* Task goal: From the entries below, gather each line containing the word "expression".
○ ○ ○ ○
(** [toValue]: [(v, ok)].  The three bridge types of this file are
    matched on their methods ([JQValueEx] first, then [gojq.JQValue]);
    what the types declared elsewhere in the package implement is
    [foreign_toValue]. *)
Definition toValue (h : heap) (optsFn : unit -> Options) (v : iface)
  : result (iface * bool) :=
  match v with
  | IDecodeValue dv =>
      x ← decodeValue_JQValueToGoJQEx h dv optsFn; Ok (x, true)
  | IArrayDecodeValue a => x ← Array_JQValueToGoJQ h a; Ok (x, true)
  | IStructDecodeValue s => x ← Struct_JQValueToGoJQ h s; Ok (x, true)
  | INil | IBool _ | IFloat64 _ | IInt _ | IString _ | IBigInt _
  | IMap _ | ISlice _ => Ok (v, true)
  | IBufferRange _ | IError _ | IValueError _ | IOpenFile _ =>
      Ok (foreign_toValue env v optsFn)
  end.

(** **** JQValueEach *)

(** [ArrayDecodeValue.JQValueEach]: [gojq.PathValue{Path: i, Value: ...}]
    for each child, as pairs; [i] counts from the index of the first
    element of [cs]. *)
Fixpoint array_props (h : heap) (i : nat) (cs : list ptr)
  : result (list (iface * iface)) :=
  match cs with
  | [] => Ok []
  | f :: rest =>
      x ← makeDecodeValue h f;
      props ← array_props h (S i) rest;
      Ok ((IInt (Z.of_nat i), x) :: props)
  end.

Definition Array_JQValueEach (h : heap) (v : ArrayDecodeValue)
  : result (list (iface * iface)) :=
  array_props h 0 (elems (Children (aCompound v))).

(** [StructDecodeValue.JQValueEach]: [Path: f.Name]. *)
Fixpoint struct_props (h : heap) (cs : list ptr) : result (list (iface * iface)) :=
  match cs with
  | [] => Ok []
  | f :: rest =>
      fv ← deref h f;
      x ← makeDecodeValue h f;
      props ← struct_props h rest;
      Ok ((IString (VName fv), x) :: props)
  end.

Definition Struct_JQValueEach (h : heap) (v : StructDecodeValue)
  : result (list (iface * iface)) :=
  struct_props h (elems (Children (sCompound v))).

(** Reading [vm[k]] of a Go map kept as a list of entries. *)
Fixpoint assoc_get (k : string) (m : list (string * iface)) : option iface :=
  match m with
  | [] => None
  | (k', y) :: rest => if String.eqb k' k then Some y else assoc_get k rest
  end.

(** Every child pointer of a slice is a node of the heap: what the
    decoder guarantees of the children of a compound. *)
Definition allocated (h : heap) (cs : list ptr) : Prop :=
  Forall (fun p => exists dv, deref h p = Ok dv) cs.

(** **** The query functions *)

(** [_toValue]: [a[0]] selects the options, the [ok] flag is dropped. *)
Definition _toValue (options : iface -> Options) (h : heap) (c a0 : iface)
  : result iface :=
  x ← toValue h (fun _ => options a0) c; Ok (fst x).

(** [_isDecodeValue]: [c.(DecodeValue)] holds for the three bridge types. *)
Definition _isDecodeValue (c : iface) : bool :=
  match c with
  | IDecodeValue _ | IArrayDecodeValue _ | IStructDecodeValue _ => true
  | _ => false
  end.

Definition zero_opts : decodeOpts := mkDecodeOpts "" false "" ∅.

(** The options [_decode] hands to [decode.Decode]. *)
Definition decode_options (opts : decodeOpts) (bv : BufferRange) : DecodeOptions :=
  mkDecodeOptions true true (oForce opts) (brRange bv) (oFilename opts) (oRemain opts).

(** [_decode] from [toBufferView] on: the value returned, the heap the
    decoder leaves, and the calls made. *)
Definition decode_run (opts : decodeOpts) (c a0 : iface) (h : heap)
  : result iface * heap * list event :=
  match toBufferView env c with
  | inr err => (Ok (IError err), h, [])
  | inl bv =>
      match toString env a0 with
      | (formatName, Some err) => (Ok (IError (wrapError formatName err)), h, [])
      | (formatName, None) =>
          match registry_Group env formatName with
          | inr err => (Ok (IError (wrapError formatName err)), h, [])
          | inl decodeFormat =>
              let o := decode_options opts bv in
              let '(h', dv, err) := decode_Decode env h (brBuf bv) decodeFormat o in
              let res :=
                match dv with
                | None =>
                    match err with
                    | Some e =>
                        match as_FormatsError e with
                        | Some errs =>
                            Ok (IValueError (ISlice (map (FormatError_Value env) errs)))
                        | None => Ok (IValueError (IError e))
                        end
                    | None => Ok (IValueError INil)
                    end
                | Some _ => makeDecodeValue h' dv
                end in
              (res, h', [CallDecode (brBuf bv) decodeFormat o])
          end
      end
  end.

(** [_decode]: [a[1]] is decoded into [opts] (errors ignored); an open
    file gives the file name and, when a progress expression is set,
    has its progress function installed for the run and removed by the
    deferred function, which also evaluates the expression on [nil]. *)
Definition _decode (c a0 a1 : iface) (h : heap) : result iface * heap * list event :=
  let opts := mapstructure_Decode env a1 zero_opts in
  match c with
  | IOpenFile bbf =>
      let opts' := mkDecodeOpts (filename bbf) (oForce opts) (oProgress opts)
                                (oRemain opts) in
      if negb (String.eqb (oProgress opts') "") then
        let '(res, h', log) := decode_run opts' c a0 h in
        (res, h',
         [SetProgressFn bbf (Some (oProgress opts'))] ++ log ++
         [SetProgressFn bbf None; EvalProgress INil (oProgress opts')])%list
      else decode_run opts' c a0 h
  | _ => decode_run opts c a0 h
  end.

(** The options [_decode] works with once the open file has given its
    name. *)
Definition effective_opts (c a1 : iface) : decodeOpts :=
  let opts := mapstructure_Decode env a1 zero_opts in
  match c with
  | IOpenFile bbf =>
      mkDecodeOpts (filename bbf) (oForce opts) (oProgress opts) (oRemain opts)
  | _ => opts
  end.

(** The options of the calls to [decode.Decode] in a log. *)
Definition decode_calls (log : list event) : list DecodeOptions :=
  omap (fun e => match e with CallDecode _ _ o => Some o | _ => None end) log.

Definition decode_log (c a0 a1 : iface) (h : heap) : list event :=
  snd (_decode c a0 a1 h).

(** The value [_decode] returns and the heap it leaves. *)
Definition decode_result (c a0 a1 : iface) (h : heap) : result iface :=
  fst (fst (_decode c a0 a1 h)).

Definition decode_heap (c a0 a1 : iface) (h : heap) : heap :=
  snd (fst (_decode c a0 a1 h)).

(** The events of a log that touch the progress function of a file. *)
Definition is_progress_event (e : event) : bool :=
  match e with
  | SetProgressFn _ _ | EvalProgress _ _ => true
  | CallDecode _ _ _ => false
  end.

End Bridge.

End interp.

(** ** A concrete input, a concrete tree, a concrete environment *)

Module sample.
Import decode mpeg interp.

(** A candidate registered under [avc_nalu] for the examples: it reads
    the one-byte NAL unit header and leaves the payload. *)
Definition nalu_header : Format :=
  mkFormat "avc_nalu" "H.264/AVC Network Access Layer Unit"
           (fun _ => (_ <- FieldU "header" 8 ;; ret GoNil)%decode) false "".

(** The buffer of scenario S1 (spec 8.2). *)
Definition s1_input : Buffer :=
  bytes_bits [0x00; 0x00; 0x00; 0x05; 0xAA; 0xBB; 0xCC; 0xDD; 0xEE;
              0x00; 0x00; 0x00; 0x02; 0xFF; 0x01].

Definition scalar_node (parent : nat) (name : string) (start len : Z) (x : GoValue)
  : Value :=
  mkValue (Some parent) (VScalar (mkScalar x GoNil "" false)) name
          (mkRange start len) s1_input.

(** A decoded tree on the heap: a root struct holding the struct [hdr]
    (bits 16 to 80) and the array [items]. *)
Definition hdr_compound : Compound :=
  mkCompound false (mkSlice [Some 2; Some 3; Some 4]%nat [None]) "" None None.

Definition items_compound : Compound :=
  mkCompound true (mkSlice [Some 6; Some 7]%nat [None; None]) "" None None.

Definition root_compound : Compound :=
  mkCompound false (mkSlice [Some 1; Some 5]%nat []) "" (Some nalu_header) None.

(** The node [hdr]: a struct at bit 16, 64 bits long. *)
Definition hdr_node : Value :=
  mkValue (Some 0%nat) (VCompound hdr_compound) "hdr" (mkRange 16 64) s1_input.

Definition tree_heap : heap :=
  list_to_map
    [(0%nat, mkValue None (VCompound root_compound) "root" (mkRange 0 120) s1_input);
     (1%nat, hdr_node);
     (2%nat, scalar_node 1 "version" 16 8 (GoUint64 0));
     (3%nat, scalar_node 1 "data" 24 16 (GoBuffer (take 16 (drop 24 s1_input))));
     (4%nat, scalar_node 1 "blob" 40 40 (GoBytes [0xBB; 0xCC; 0xDD; 0xEE; 0x00]));
     (5%nat, mkValue (Some 0%nat) (VCompound items_compound) "items" (mkRange 80 40) s1_input);
     (6%nat, scalar_node 5 "0" 80 24 (GoMap [("k", PNumber 2)]));
     (7%nat, scalar_node 5 "1" 104 16 (GoString "x"))].

Definition hdr_value : StructDecodeValue := NewStructDecodeValue (Some 1%nat) hdr_compound.
Definition items_value : ArrayDecodeValue := NewArrayDecodeValue (Some 5%nat) items_compound.

(** The decoder at the start of S1, inside the root array. *)
Definition s1_start : D := mkD s1_input 0 120 true [] None.

(** The struct one turn of the loop of [avc_au] appends in S1: the
    32-bit [length] at [start] and the sub-decode [nalu] of [len] bits
    won by [f], whose scratch state was [d']. *)
Definition s1_nalu (start len : Z) (l : Z) (f : Format) (d' : D) : Tree :=
  Node "nalu" (mkRange start (32 + len)) false
       [Leaf "length" (mkRange start 32) (mkScalar (GoUint64 l) GoNil "" false);
        Node "nalu" (mkRange (start + 32) len) (RootArray f)
             (fields d') (cur_err d') (Some (Name f))]
       None None.

(** The scratch state [nalu_header] leaves on a window starting at [p]
    with the byte [x] first. *)
Definition header_state (p len x : Z) : D :=
  mkD s1_input (p + 8) (p + len) false
      [Leaf "header" (mkRange p 8) (mkScalar (GoUint64 x) GoNil "" false)] None.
○ ○ ○ ○
* Solution for this task:
    file gives the file name and, when a progress expression is set,
    deferred function, which also evaluates the expression on [nil]. *)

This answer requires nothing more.